Basically how In Flames feels about their old fans. But hey, matching jumpsuits.
I guess bands could reach the point of releasing a Cold Lake in a variety of ways. Desire for commercial success. Boredom with a style they've played for multiple albums. Internal discord within the band. Using Metallica's post-black album career as an example, perhaps a paranoid desire to stay relevant. How bands respond to it seems to vary as well. Some rebound, some double down, some hedge their bets on their new sound, and some, like Metallica, swing wildly for the fences again and again, hoping to stumble on the right formula; in their case it seems to be to settle down into a mediocre, watered down version of their past glory with Hardwired To Self Destruct.
Boredom can be dangerous.

So how does a fan "cope" with this? As a long time metalhead who has seen this play out multiple times, I've learned to not take it personally as 16 year old kid the first time their favorite band "sells out." I think it involves understanding that bands are made up of human beings, who evolve and change over time. Who develop new interests and become bored of old ones. I think more than anything, a band should always make "honest art", which is to say that they should follow whatever is in their collective heart in a creative sense. If you make a shitty record for the right reason, who cares? Hell, if you make it for the wrong reason, is it really that big a deal? Those old Opeth and In Flames records haven't gone anywhere. I can still listen to My Arms Your Hearse or Whoracle and those records are just as amazing today as they were when they were originally released. The fact that both bands made abrupt decisions to turn to shit doesn't change that. The fact that Machine Head has just released an absolute turd sandwich of an album and are whiny bitches about the fact most of their fans hate it doesn't make Burn My Eyes or The More Things Change... less crushing.

Still one of metal's greatest albums.


As a younger fan, I probably would develop some sort of irrational animosity towards a band and its entire catalog because of a Cold Lake-moment. But in 2018, with so many streaming services and torrents of so many other bands it just seems silly. I'm not suggesting bands should get a pass for releasing a bad record. I still haven't "forgiven" Hypocrisy for releasing Catch 22 and attempting to cash in on ripping off Slipknot. But I am thankful I haven't disregarded the band since; albums like End of Disclosure and A Taste of Extreme Divinity are worthy additions to the band's legacy and have deserved their repeated listens.
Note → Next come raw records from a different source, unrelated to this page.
(** What both loops do with a line on the application; [combo] is the text
    of the preset box at that time. *)
Definition handle_line (combo line : string) (st : app) : app :=
  save_temp_data (process_data combo (strip line) st).

(** The record of the lines a loop has yielded, in order. *)
Definition record_line (line : string) (seen : list string) : list string :=
  (seen ++ [line])%list.

(** ** Sessions *)

(** What happens to the ledger in a session: a line arrives, the operator
    commits an edit, or answers the reset question. *)
Inductive event :=
| Line (combo line : string)
| Edit (rowid : string) (col_idx : Z) (new_value : string)
| Reset (confirmed : bool).

Definition step (ev : event) (st : app) : app :=
  match ev with
  | Line combo line => handle_line combo line st
  | Edit rowid col_idx new_value =>
      match save_edit rowid col_idx new_value st with
      | Some st' => st'
      | None => st
      end
  | Reset confirmed => reset_data confirmed st
  end.

Definition run (evs : list event) (st : app) : app :=
  fold_left (fun s ev => step ev s) evs st.

(** The sample numbers given out during a run: the counter at each line
    that carries a reading. *)
Fixpoint assigned_ids (evs : list event) (st : app) : list Z :=
  match evs with
  | [] => []
  | ev :: evs' =>
      match ev with
      | Line _ line =>
          match extract (strip line) with
          | Some _ => [sample_counter st]
          | None => []
          end
      | _ => []
      end ++ assigned_ids evs' (step ev st)
  end%list.

Definition is_confirmed_reset (ev : event) : bool :=
  match ev with
  | Reset true => true
  | _ => false
  end.

(** [c, c + 1, ..., c + n - 1] *)
Fixpoint count_from (c : Z) (n : nat) : list Z :=
  match n with
  | O => []
  | S n' => c :: count_from (c + 1) n'
  end.

(** * Properties *)

(** ** Text *)

Lemma append_empty_r (s : string) : s ++ "" = s.
Proof. induction s as [|c s IH]; simpl; [reflexivity | now rewrite IH]. Qed.

Lemma append_assoc (a b c : string) : (a ++ b) ++ c = a ++ b ++ c.
Proof. induction a as [|x a IH]; simpl; [reflexivity | now rewrite IH]. Qed.

Lemma length_append (a b : string) :
  String.length (a ++ b) = (String.length a + String.length b)%nat.
Proof. induction a as [|x a IH]; simpl; [reflexivity | now rewrite IH]. Qed.

Lemma eqb_empty (s : string) : (s =? "")%string = true <-> s = "".
Proof. apply String.eqb_eq. Qed.

(** The class the sanitizer keeps, character by character: the range from
    [+] to [.] is [+], comma, [-] and [.]. *)
Lemma in_kept_class_chars (c : ascii) :
  in_kept_class c
  = is_digit c || Ascii.eqb c "+" || Ascii.eqb c "," || Ascii.eqb c "-"
    || Ascii.eqb c "." || Ascii.eqb c "g" || Ascii.eqb c "k".
Proof. destruct c as [[] [] [] [] [] [] [] []]; reflexivity. Qed.

Lemma str_forall_filter (p : ascii -> bool) (s : string) :
  str_forall p (str_filter p s) = true.
Proof.
  induction s as [|c s IH]; simpl; [reflexivity|].
  destruct (p c) eqn:Hp; simpl; [rewrite Hp|]; exact IH.
Qed.

(** ** Matching a weight *)

(** The spec's words for the pattern: an optional sign, digits, a point,
    digits. *)
Definition decimal_form (t : string) : Prop :=
  exists sg ip fp,
    (sg = "" \/ sg = "+" \/ sg = "-")
    /\ ip <> "" /\ fp <> ""
    /\ str_forall is_digit ip = true /\ str_forall is_digit fp = true
    /\ t = sg ++ ip ++ "." ++ fp.

(** [s] contains a substring of that form. *)
Definition has_decimal (s : string) : Prop :=
  exists pre t post, decimal_form t /\ s = pre ++ t ++ post.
I guess the overarching theme of what I'm getting at is that the longer a band exists, the more likely they're gonna do a shitty record. And the more likely they're gonna shift styles at some point. The confluence of diminished inspiration and style shift is what creates a Cold Lake. It's bound to happen yet rather than spending a ton of time upset about it, just remember that we live in a time when there's constantly more new records coming out that are going to be up your alley if you just take the time to look.